## WORK REQUEST
Read the data below line by line and copy each one with "pose" in it.

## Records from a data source
= Beginning of Section =

Lemma rotate_to_Some a n heads head to : rotate_to a n heads head = Some to ->
  exists h, (to, h) ∈ heads /\ head <= h.
Proof.
  intros [_ (p & Hin%list_elem_of_In & Hp)%existsb_exists]%find_some. destruct p as [j h].
  apply andb_true_iff in Hp as [->%Nat.eqb_eq Hh%Z.leb_le]. eauto.
Qed.
Lemma rotate_to_exists a n heads head j h : (a < n)%nat -> (j < n)%nat -> j <> a -> (j, h) ∈ heads -> head <= h ->
  is_Some (rotate_to a n heads head).
Proof.
  intros Ha Hj Hne Hin Hh. unfold rotate_to. destruct (find _ _) eqn:E; [done|exfalso].
  destruct (peer_index n a j Ha Hj Hne) as (k & Hk & Ek).
  assert (In j (map (fun k => (a + k) mod n)%nat (seq 1 (n - 1)))) as Hj'.
  { rewrite Ek. apply in_map_iff. exists k. split; [done|by apply list_elem_of_In]. }
  pose proof (find_none _ _ E _ Hj') as Hf. cbn beta in Hf. apply not_true_iff_false in Hf. apply Hf, existsb_exists.
  exists (j, h). split; [by apply list_elem_of_In|]. by rewrite Nat.eqb_refl, (proj2 (Z.leb_le _ _) Hh).
Qed.
(** The scanner follows a head that is neither stuck nor inflated. Whatever the
    endpoints answer, the head it works towards is one that a strict majority of the
    answering endpoints has reached, and when it is returned the endpoint that will be
    asked first has itself reported a head no further than [HEAD_LAG_ROTATE] behind: an
    endpoint that is stuck, or does not answer, loses its place. *)
Theorem scan_head_follows_majority fo h fo' t t' : fo_wf fo -> scan_head fo t = (Ok h, fo', t') ->
  fo_endpoints fo' = fo_endpoints fo /\ fo_wf fo' /\
  (exists heads, NoDup (map fst heads) /\ Forall (heard (fo_endpoints fo)) heads /\
     reached (map snd heads) h /\ forall x, reached (map snd heads) x -> x <= h) /\
  exists e h', fo_endpoints fo' !! fo_active fo' = Some e /\ head_said e h' /\ h <= h' + HEAD_LAG_ROTATE.
Proof.
  intros Hwf. revert h fo' t'. assert (wp scan_head (fun r fo' => forall h, r = Ok h ->
    fo_endpoints fo' = fo_endpoints fo /\ fo_wf fo' /\
    (exists heads, NoDup (map fst heads) /\ Forall (heard (fo_endpoints fo)) heads /\
       reached (map snd heads) h /\ forall x, reached (map snd heads) x -> x <= h) /\
    exists e h', fo_endpoints fo' !! fo_active fo' = Some e /\ head_said e h' /\ h <= h' + HEAD_LAG_ROTATE) fo) as H.
  2:{ intros h fo' t' Hrun. exact (wp_run _ _ _ _ _ _ _ H Hrun h eq_refl). }
  unfold scan_head. apply wp_bind, wp_get_fo, wp_bind. eapply wp_mono; [by apply (ask_heads_wp fo 0)|].
  intros r fo1 (-> & heads & report & -> & Hn & Hf0).
  assert (Forall (heard (fo_endpoints fo)) heads) as Hf by (eapply Forall_impl; [exact Hf0|]; by intros p []). clear Hf0.
  apply wp_bind, wp_set_last_heads. destruct (majority_floor (map snd heads)) as [head|] eqn:Hm.
  2:{ apply wp_fail. done. }
  destruct (proj1 (proj1 (floor_exact (map snd heads) head)) Hm) as [Hr Hmax'].
  assert (forall x, reached (map snd heads) x -> x <= head) as Hmax by (intros x Hx; by apply Z.leb_le, Hmax').
  assert (forall i h, (i, h) ∈ heads -> exists e, fo_endpoints fo !! i = Some e /\ head_said e h) as Hheard.
  { intros i h Hin. rewrite Forall_forall in Hf. by apply (Hf (i, h)). }
  destruct (reached_elem _ _ Hr) as (hj & ([j x] & E & Hj)%list_elem_of_fmap & Hge%Z.leb_le). cbn in E. subst x.
  assert (fo_active fo <> j -> is_Some (rotate_to (fo_active fo) (endpoint_count fo) heads head)) as Hrot.
  { intros Hne. eapply rotate_to_exists; [done| |by apply not_eq_sym|exact Hj|done].
    destruct (Hheard _ _ Hj) as (e & He & _). by eapply lookup_lt_Some. }
  set (Q := fun r fo' => _). assert (is_Some (rotate_to (fo_active fo) (endpoint_count fo) heads head) ->
    wp (_ ← match rotate_to (fo_active fo) (endpoint_count fo) heads head with Some to => set_active to | None => mret tt end;
        mret head) Q (MkFailover (fo_endpoints fo) (fo_active fo) report)) as Hturn.
  { intros [to Hto]. rewrite Hto. apply rotate_to_Some in Hto as (h & Hin & Hle). destruct (Hheard _ _ Hin) as (e & He & Hh).
    apply wp_bind, wp_set_active, wp_ret. intros ? [= <-]. split_and!; [done|by eapply lookup_lt_Some|by exists heads|].
    exists e, h. split_and!; [done|done|unfold HEAD_LAG_ROTATE; lia]. }
  destruct (find _ heads) as [[i ha]|] eqn:Hfind; cbn [fmap option_fmap option_map snd].
  - apply find_some in Hfind as [Hin%list_elem_of_In Hi%Nat.eqb_eq]. subst i.
    destruct (Z.ltb_spec (saturating_add 64 ha HEAD_LAG_ROTATE) head) as [Hlt|Hle].
    + apply Hturn, Hrot. intros <-. assert (ha = hj) as ->.
      2:{ destruct (Hheard _ _ Hj) as (e & _ & t1 & Ht%head_u64).
          unfold saturating_add, HEAD_LAG_ROTATE, u_max, is_u in *. lia. }
      apply (elem_of_list_to_map_1 (M:=gmap nat) _ _ _ Hn) in Hin, Hj. congruence.
    + apply wp_bind, wp_ret, wp_ret. intros ? [= <-]. destruct (Hheard _ _ Hin) as (e & He & Hh).
      split_and!; [done|done|by exists heads|]. exists e, ha. split_and!; [done|done|]. unfold saturating_add in Hle. lia.
  - apply Hturn, Hrot. intros <-. pose proof (find_none _ _ Hfind (fo_active fo, hj) ltac:(by apply list_elem_of_In)) as Hx.
    cbn in Hx. by rewrite Nat.eqb_refl in Hx.
Qed.
End Failover.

= End of Section =

## TASK RESULT
  pose proof (find_none _ _ E _ Hj') as Hf. cbn beta in Hf. apply not_true_iff_false in Hf. apply Hf, existsb_exists.
  - apply Hturn, Hrot. intros <-. pose proof (find_none _ _ Hfind (fo_active fo, hj) ltac:(by apply list_elem_of_In)) as Hx.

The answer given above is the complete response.